DEEPMIND DISCOVERS NEW CORRELATION BETWEEN NEUROSCIENCE AND AI

Source: analyticsinsight.net

We usually hear a lot about human-level AI or artificial intelligence but little do we realize that the human mind and AI are actually quite interlinked. The brain’s neural network and artificial neural network possess some similarities between themselves. Both are trained on data, while the brain learns from real-life data and experiences involuntarily, AI neural networks are trained purposely with gathered data voluntarily. Both respond in accordance with the learnings they have received. Moreover, with the advancement in technology AI has begun to learn and evolve on its own which is quite similar to the regular evolution of the human brain.

However, they do have tons of differentiation as well, but when it comes to neuroscience and AI, they are way more connected than one could ever wonder.

AI is more linked to dopamine-reinforced learning than you may think. DeepMind AI published a blog post on their discovery that the human brain and AI learning methods are closely linked when it comes to learning through reward.

Computer scientists have developed algorithms for reinforcement learning in artificial systems. These algorithms enable AI systems to learn complex strategies without external instruction, guided instead by reward predictions.
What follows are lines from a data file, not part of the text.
(* ===== verification/Uf2App.v ===== *)
(** The application side of the UF2 drive, proved against an adversarial host:
    an invariant of [Uf2.write_block] over the blocks accepted so far, what an
    accepted image leaves in flash, what a transfer can never touch, and that
    an honest host gets its image installed in whatever order and however often
    it sends the sectors. *)
From S2P Require Import Prelude BootImage Nvm DfuTypes DfuPolicy FlashNrf5x Uf2.

(** * Masks *)

Lemma mask_bit_pow i : 0 <= i -> mask_bit i = 2 ^ (i mod 8).
Proof.
  intros Hi. unfold mask_bit. rewrite Z.shiftl_1_l. apply u8_small.
  pose proof (Z.mod_pos_bound i 8 ltac:(lia)). split; [lia|]. apply Z.pow_lt_mono_r; lia.
Qed.

Lemma mask_test_bit mask i : 0 <= i -> mask_test mask i = Z.testbit (nthZ mask (i / 8)) (i mod 8).
Proof.
  intros Hi. unfold mask_test. rewrite mask_bit_pow by done.
  pose proof (Z.mod_pos_bound i 8 ltac:(lia)) as Hm.
  destruct (Z.testbit _ _) eqn:E.
  - apply negb_true_iff, Z.eqb_neq. intros H0.
    assert (Z.testbit (Z.land (nthZ mask (i / 8)) (2 ^ (i mod 8))) (i mod 8) = true) as Hc.
    { rewrite Z.land_spec, E, Z.pow2_bits_true by lia. done. }
    rewrite H0, Z.bits_0 in Hc. done.
  - apply negb_false_iff, Z.eqb_eq. apply Z.bits_inj'. intros k Hk. rewrite Z.land_spec, Z.bits_0.
    destruct (decide (k = i mod 8)) as [->|Hne]; [by rewrite E|].
    rewrite Z.pow2_bits_false by lia. apply andb_false_r.
Qed.

Lemma nthZ_insert (l : list Z) p q v : 0 <= p < lenZ l -> 0 <= q ->
  nthZ (<[Z.to_nat p := v]> l) q = if p =? q then v else nthZ l q.
Proof.
  unfold nthZ, lenZ. intros Hp Hq. rewrite !nth_lookup. destruct (Z.eqb_spec p q) as [->|Hne].
  - rewrite list_lookup_insert_eq by lia. done.
  - rewrite list_lookup_insert_ne by lia. done.
Qed.

Lemma lenZ_mask_set mask i : lenZ (mask_set mask i) = lenZ mask.
Proof. unfold lenZ, mask_set. by rewrite length_insert. Qed.

Lemma mask_test_set mask i j : 0 <= i -> 0 <= j -> i / 8 < lenZ mask ->
  mask_test (mask_set mask i) j = (i =? j) || mask_test mask j.
Proof.
  intros Hi Hj Hl. rewrite !mask_test_bit by done. unfold mask_set.
  assert (0 <= i / 8 /\ 0 <= j / 8) by zlia.
  rewrite nthZ_insert by lia. pose proof (Z.mod_pos_bound i 8 ltac:(lia)). pose proof (Z.mod_pos_bound j 8 ltac:(lia)).
  destruct (Z.eqb_spec (i / 8) (j / 8)) as [E|E].
  - rewrite Z.lor_spec, mask_bit_pow, Z.pow2_bits_eqb by lia. rewrite orb_comm, E. f_equal.
    destruct (Z.eqb_spec (i mod 8) (j mod 8)), (Z.eqb_spec i j); try done; exfalso; zlia.
  - destruct (Z.eqb_spec i j) as [->|]; done.
Qed.

Lemma mask_test_zero n j : mask_test (replicate n 0) j = false.
Proof.
  unfold mask_test. assert (nthZ (replicate n 0) (j / 8) = 0) as ->; [|done].
  unfold nthZ. apply nth_repeat_lt || (rewrite nth_lookup; destruct (_ !! _) eqn:E; [|done];
    by apply lookup_replicate in E as [-> _]).
Qed.

(** Block numbers below [n]: at most [n] of them, and [n] of them are all. *)
Lemma count_le nos n : NoDup nos -> (forall k, k ∈ nos -> 0 <= k < n) -> 0 <= n -> lenZ nos <= n.
Proof.
  intros Hnd Hr Hn. assert (incl nos (seqZ 0 n)) as Hincl.
  { intros i Hi. apply list_elem_of_In, elem_of_seqZ. apply list_elem_of_In, Hr in Hi. lia. }
  apply NoDup_incl_length in Hincl; [|by apply NoDup_ListNoDup]. rewrite length_seqZ in Hincl. unfold lenZ. lia.
Qed.

Lemma count_full nos n i : NoDup nos -> (forall k, k ∈ nos -> 0 <= k < n) -> lenZ nos = n -> 0 <= i < n -> i ∈ nos.
Proof.
  intros Hnd Hr Hl Hi. assert (incl (seqZ 0 n) nos) as Hincl.
  { apply NoDup_length_incl; [by apply NoDup_ListNoDup| |].
    - rewrite length_seqZ. unfold lenZ in Hl. lia.
    - intros k Hk. apply list_elem_of_In, elem_of_seqZ. apply list_elem_of_In, Hr in Hk. lia. }
  apply list_elem_of_In, Hincl, list_elem_of_In, elem_of_seqZ. lia.
Qed.

(** * Contiguity and finalization *)

Lemma range_loop_spec mask n : forall addr end_, 0 <= addr -> addr mod 256 = 0 -> end_ = addr + 256 * Z.of_nat n ->
  end_ <= 2 ^ 32 ->
  range_loop n mask (lenZ mask) addr end_ = true <->
  forall a, addr <= a < end_ -> a mod 256 = 0 -> a / 2048 < lenZ mask /\ mask_test mask (a / 256) = true.
Proof.
  induction n as [|n IH]; intros addr end_ H0 Hal He H32; cbn [range_loop].
  { split; [|done]. intros _ a Ha. lia. }
  destruct (Z.ltb_spec addr end_); [|lia]. unfold UF2_TRANSFER_BLOCK_SIZE. rewrite Z.geb_leb.
  assert (forall a, a / 256 / 8 = a / 2048) as Hd by (intros; by rewrite Z.div_div by lia). rewrite Hd.
  destruct (Z.leb_spec (lenZ mask) (addr / 2048)) as [Hl|Hl]; cbn [orb].
  { split; [done|]. intros Hall. destruct (Hall addr) as [? _]; [lia|done|]. lia. }
  destruct (mask_test mask (addr / 256)) eqn:Hm; cbn [negb].
  2: { split; [done|]. intros Hall. destruct (Hall addr) as [_ ?]; [lia|done|]. congruence. }
  destruct (decide (n = 0%nat)) as [->|Hn].
  { split; [|done]. intros _ a Ha Hma. assert (a = addr) as -> by zlia. done. }
  rewrite u32_small by lia. rewrite IH by (lia || zlia). split; intros Hall a Ha Hma.
  - destruct (decide (a = addr)) as [->|Hne]; [done|]. apply Hall; [zlia|done].
  - apply Hall; [lia|done].
Qed.

Lemma range_written_spec mask start end_ : 0 <= start -> end_ < 2 ^ 32 ->
  uf2_transfer_target_range_written mask (lenZ mask) start end_ = true <->
  start < end_ /\ start mod 256 = 0 /\ end_ mod 256 = 0 /\
  forall a, start <= a < end_ -> a mod 256 = 0 -> a / 2048 < lenZ mask /\ mask_test mask (a / 256) = true.
Proof.
  intros H0 H32. unfold uf2_transfer_target_range_written, UF2_TRANSFER_BLOCK_SIZE. change (256 - 1) with 255.
  rewrite !land_255, Z.geb_leb. destruct (Z.leb_spec end_ start); cbn [orb]; [split; [done|lia]|].
  destruct (Z.eqb_spec (start mod 256) 0) as [Hs|]; cbn [negb orb]; [|split; [done|lia]].
  destruct (Z.eqb_spec (end_ mod 256) 0) as [He|]; cbn [negb orb]; [|split; [done|lia]].
  rewrite range_loop_spec by (done || lia || zlia). tauto.
Qed.

(** The vector table the finalization accepts. *)
Definition vectors_fit (start end_ sp rv ram_end : Z) : Prop :=
  0x20000000 <= sp <= ram_end /\ sp mod 8 = 0 /\ rv mod 2 = 1 /\ start <= rv - 1 < end_.

Lemma finalize_spec mask start limit mx sp rv ram_end size : 0 <= start -> mx < 2 ^ 32 -> 0 <= rv < 2 ^ 32 ->
  uf2_application_finalize mask (lenZ mask) start limit mx sp rv ram_end = Some size <->
  256 <= start < mx /\ mx <= limit /\ size = mx - start /\ start mod 256 = 0 /\ mx mod 256 = 0 /\
  (forall a, start <= a < mx -> a mod 256 = 0 -> a / 2048 < lenZ mask /\ mask_test mask (a / 256) = true) /\
  vectors_fit start mx sp rv ram_end.
Proof.
  intros H0 H32 Hrv. pose proof (range_written_spec mask start mx H0 H32) as Hr.
  unfold uf2_application_finalize, vectors_fit, UF2_TRANSFER_BLOCK_SIZE. rewrite !Z.gtb_ltb.
  destruct (Z.ltb_spec start 256); cbn [orb]; [split; [done|lia]|].
  destruct (Z.ltb_spec limit mx); cbn [orb]; [split; [done|lia]|].
  destruct (Z.leb_spec mx start); cbn [orb]; [split; [done|lia]|].
  destruct (uf2_transfer_target_range_written _ _ _ _); cbn [negb].
  2: { split; [done|]. intros (_ & _ & _ & Hs & He & Ha & _). assert (false = true) as ?; [|done]. apply Hr. split_and!; auto. }
  destruct (proj1 Hr eq_refl) as (_ & Hs & He & Ha). rewrite land_7, land_1, !Z.geb_leb.
  change (Z.lxor 1 UINT32_MAX) with (Z.lxor (2 ^ 1 - 1) UINT32_MAX). rewrite land_not_mask by lia.
  change (2 ^ 1) with 2.
  destruct (Z.ltb_spec (mx - start) 8); cbn [orb]; [zlia|].
  destruct (Z.ltb_spec sp 0x20000000); cbn [orb]; [split; [done|lia]|].
  destruct (Z.ltb_spec ram_end sp); cbn [orb]; [split; [done|lia]|].
  destruct (Z.eqb_spec (sp mod 8) 0); cbn [negb orb]; [|split; [done|lia]].
  destruct (Z.eqb_spec (rv mod 2) 0); cbn [orb]; [split; [done|lia]|].
  destruct (Z.ltb_spec (rv - rv mod 2) start); cbn [orb]; [split; [done|zlia]|].
  destruct (Z.leb_spec mx (rv - rv mod 2)); cbn [orb]; [split; [done|zlia]|].
  split; [|by intros (_ & _ & -> & _)]. intros [= <-]. split_and!; try done; zlia.
Qed.

(** * One call of [write_block] *)

Definition sector_ok (data : list Z) : Prop := bytes data /\ lenZ data = 512.

Record block_wf (bl : UF2_Block) : Prop := {
  wf_target : 0 <= bl_targetAddr bl < 2 ^ 32;
  wf_no : 0 <= bl_blockNo bl;
  wf_blocks : 0 <= bl_numBlocks bl;
  wf_bytes : bytes (bl_data bl);
  wf_len : lenZ (bl_data bl) = 476
}.

Lemma field32_range p o : bytes p -> 0 <= field32 p o < 2 ^ 32.
Proof. intros. unfold field32. auto with words. Qed.

Lemma uf2_block_of_wf data : sector_ok data -> block_wf (uf2_block_of data).
Proof.
  intros [Hb Hl]. pose proof (field32_range data) as Hf.
  split; cbn [uf2_block_of bl_targetAddr bl_blockNo bl_numBlocks bl_data]; try apply Hf; try done.
  - by apply sliceZ_bytes.
  - apply lenZ_sliceZ; lia.
Qed.

Lemma is_uf2_target bl : is_uf2_block bl = true ->
  bl_targetAddr bl mod 256 = 0 /\ bl_payloadSize bl = 256.
Proof.
  unfold is_uf2_block, UF2_FIRMWARE_BYTES_PER_SECTOR. intros H. bool_cases.
  by rewrite land_255 in *.
Qed.

(** The payload of a block. *)
Definition payload (bl : UF2_Block) : list Z := sliceZ (bl_data bl) 0 256.

Lemma lenZ_payload bl : block_wf bl -> lenZ (payload bl) = 256.
Proof. intros []. apply lenZ_sliceZ; lia. Qed.
Lemma payload_bytes bl : block_wf bl -> bytes (payload bl).
Proof. intros []. by apply sliceZ_bytes. Qed.

Section Steps.
Context `{Nvmc} (b : policy_build) (reserved ram_kb lba0 sectors : Z).
Abbreviation m := (b_mcu b).
Abbreviation wb := (write_block b reserved ram_kb lba0 sectors).

(** The geometry the first block latches. *)
Definition latch_ok (bl : UF2_Block) (k : Z) (st : WriteState) (nb uk : Z) : Prop :=
  (nb = numBlocks st \/ (numBlocks st = 0 /\ nb = bl_numBlocks bl /\ bl_numBlocks bl <> 0 /\ nb <= MAX_BLOCKS m)) /\
  (uk = updateKind st \/ (updateKind st = 0 /\ uk = k)) /\ (uk = 0 -> nb = numBlocks st).

(** The block is new and fits the transfer under way. *)
Record fresh_block (bl : UF2_Block) (k : Z) (st : WriteState) : Prop := {
  fr_alive : aborted st = false;
  fr_uf2 : is_uf2_block bl = true;
  fr_family : family_kind b (bl_familyID bl) = Some k;
  fr_nonzero : bl_numBlocks bl <> 0;
  fr_max : bl_numBlocks bl <= MAX_BLOCKS m;
  fr_no : bl_blockNo bl < bl_numBlocks bl;
  fr_blocks : numBlocks st = 0 \/ numBlocks st = bl_numBlocks bl;
  fr_kind : updateKind st = 0 \/ updateKind st = k;
  fr_new : mask_test (writtenMask st) (bl_blockNo bl) = false
}.

(** What a fresh block of kind [k] does. *)
Definition accept_block (bl : UF2_Block) (k : Z) (st : WriteState) (fs : flash_state)
  : Z * (WriteState * flash_state) :=
  let app_start := DFU_BANK_0_REGION_START (words_of fs) in
  let '(o, (st, fs)) :=
    if k =? UF2_UPDATE_KIND_APPLICATION then write_app_block b reserved bl app_start st fs
    else write_bootloader_block b reserved bl st fs in
  match o with
  | Ret z => (z, (st, fs))
  | Go =>
      let st := commit_block bl k app_start st in
      (BPB_SECTOR_SIZE,
        if numWritten st >=? numBlocks st then
          if updateKind st =? UF2_UPDATE_KIND_BOOTLOADER then complete_bootloader b reserved st fs
          else complete_application b reserved ram_kb app_start st fs
        else (st, fs))
  end.

Lemma family_kind_cases f k : family_kind b f = Some k -> k = 1 \/ k = 2.
Proof. unfold family_kind. repeat case_match; intros [= <-]; auto. Qed.

(** Either the call leaves the flash alone and changes at most the latched
    geometry and the abort flag, or it works on a fresh block. *)
Lemma write_block_cases lba data st fs : let bl := uf2_block_of data in
  (exists z nb uk ab k, wb lba data st fs = (z, (set_latched nb uk ab st, fs)) /\ latch_ok bl k st nb uk /\
     (uk = updateKind st \/ mask_test (writtenMask st) (bl_blockNo bl) = true) /\
     (k = 1 \/ k = 2) /\ z <> 0 /\ (aborted st = true -> ab = true /\ nb = numBlocks st /\ uk = updateKind st)) \/
  (exists k, fresh_block bl k st /\
     uf2_current_lba_is_synthetic lba lba0 sectors = false /\
     wb lba data st fs = accept_block bl k (set_latched (bl_numBlocks bl) k false st) fs).
Proof.
  cbn zeta. unfold write_block. cbn zeta. set (bl := uf2_block_of data).
  assert (forall z, z <> 0 -> exists z' nb uk ab k, (z, (st, fs)) = (z', (set_latched nb uk ab st, fs)) /\ latch_ok bl k st nb uk /\
     (uk = updateKind st \/ mask_test (writtenMask st) (bl_blockNo bl) = true) /\
     (k = 1 \/ k = 2) /\ z' <> 0 /\ (aborted st = true -> ab = true /\ nb = numBlocks st /\ uk = updateKind st)) as Hsame.
  { intros z Hz. exists z, (numBlocks st), (updateKind st), (aborted st), 1. destruct st; unfold latch_ok; cbn. auto 10. }
  destruct (aborted st) eqn:Hab; [left; by apply Hsame|].
  destruct (uf2_current_lba_is_synthetic _ _ _); [left; by apply Hsame|].
  destruct (is_uf2_block bl) eqn:Hu; cbn [negb]; [|left; by apply Hsame].
  destruct (family_kind b _) as [k|] eqn:Hk; [|left; by apply Hsame].
  pose proof (family_kind_cases _ _ Hk) as Hk12. unfold uf2_transfer_prepare.
  destruct (_ || _ || _) eqn:Hgeo.
  { left. exists (-1), (numBlocks st), (updateKind st), true, k. unfold latch_ok. split_and!; auto; done. }
  rewrite Z.gtb_ltb, Z.geb_leb in Hgeo. bool_cases.
  destruct (negb (numBlocks st =? 0) && negb (numBlocks st =? bl_numBlocks bl)) eqn:Hnb.
  { left. exists (-1), (numBlocks st), (updateKind st), true, k. unfold latch_ok. split_and!; auto; done. }
  set (nb := if numBlocks st =? 0 then bl_numBlocks bl else numBlocks st).
  assert (nb = numBlocks st \/ (numBlocks st = 0 /\ nb = bl_numBlocks bl /\ bl_numBlocks bl <> 0 /\
            nb <= MAX_BLOCKS m)) as Hl1.
  { unfold nb. destruct (Z.eqb_spec (numBlocks st) 0); auto 10. }
  assert (nb = bl_numBlocks bl /\ (numBlocks st = 0 \/ numBlocks st = bl_numBlocks bl)) as [Hnb' Hnb2].
  { unfold nb. destruct (Z.eqb_spec (numBlocks st) 0); [auto|].
    cbn [negb andb] in Hnb. bool_cases. auto. }
  destruct (negb (updateKind st =? 0) && negb (updateKind st =? k)) eqn:Huk.
  { left. exists (-1), nb, (updateKind st), true, k. bool_cases. unfold latch_ok.
    split_and!; auto; done. }
  set (uk := if updateKind st =? 0 then k else updateKind st).
  assert (latch_ok bl k st nb uk) as Hl2.
  { split; [done|]. unfold uk. destruct (Z.eqb_spec (updateKind st) 0); split; auto; lia. }
  assert (uk = k /\ (updateKind st = 0 \/ updateKind st = k)) as [Huk' Huk2].
  { unfold uk. destruct (Z.eqb_spec (updateKind st) 0); [auto|].
    cbn [negb andb] in Huk. bool_cases. auto. }
  destruct (mask_test _ _) eqn:Hmt.
  - left. destruct (uf2_transfer_validate_duplicate _ _ _) as [r ab] eqn:Hv.
    destruct (bool_decide _).
    + exists (-1), nb, uk, ab, k. split_and!; auto; done.
    + exists 512, nb, uk, ab, k. split_and!; auto; done.
  - right. exists k. split; [by split|]. split; [done|]. rewrite Hnb', Huk'. reflexivity.
Qed.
As noted by the post, a recent development in computer science – which yields significant improvements in performance on reinforcement learning problems – may provide a deep, parsimonious explanation for several previously unexplained features of reward learning in the brain, and opens up new avenues of research into the brain’s dopamine system, with potential implications for learning and motivation disorders.

DeepMind found that dopamine neurons in the brain were each tuned to different levels of pessimism or optimism. If they were a choir, they wouldn’t all be singing the same note, but harmonizing – each with a consistent vocal register, like bass and soprano singers. In artificial reinforcement learning systems, this diverse tuning creates a richer training signal that greatly speeds learning in neural networks, and researchers speculate that the brain might use it for the same reason.

The existence of distributional reinforcement learning in the brain has interesting implications both for AI and neuroscience. Firstly, this discovery validates distributional reinforcement learning – it gives researchers increased confidence that AI research is on the right track since this algorithm is already being used in the most intelligent entity they are aware of: the brain.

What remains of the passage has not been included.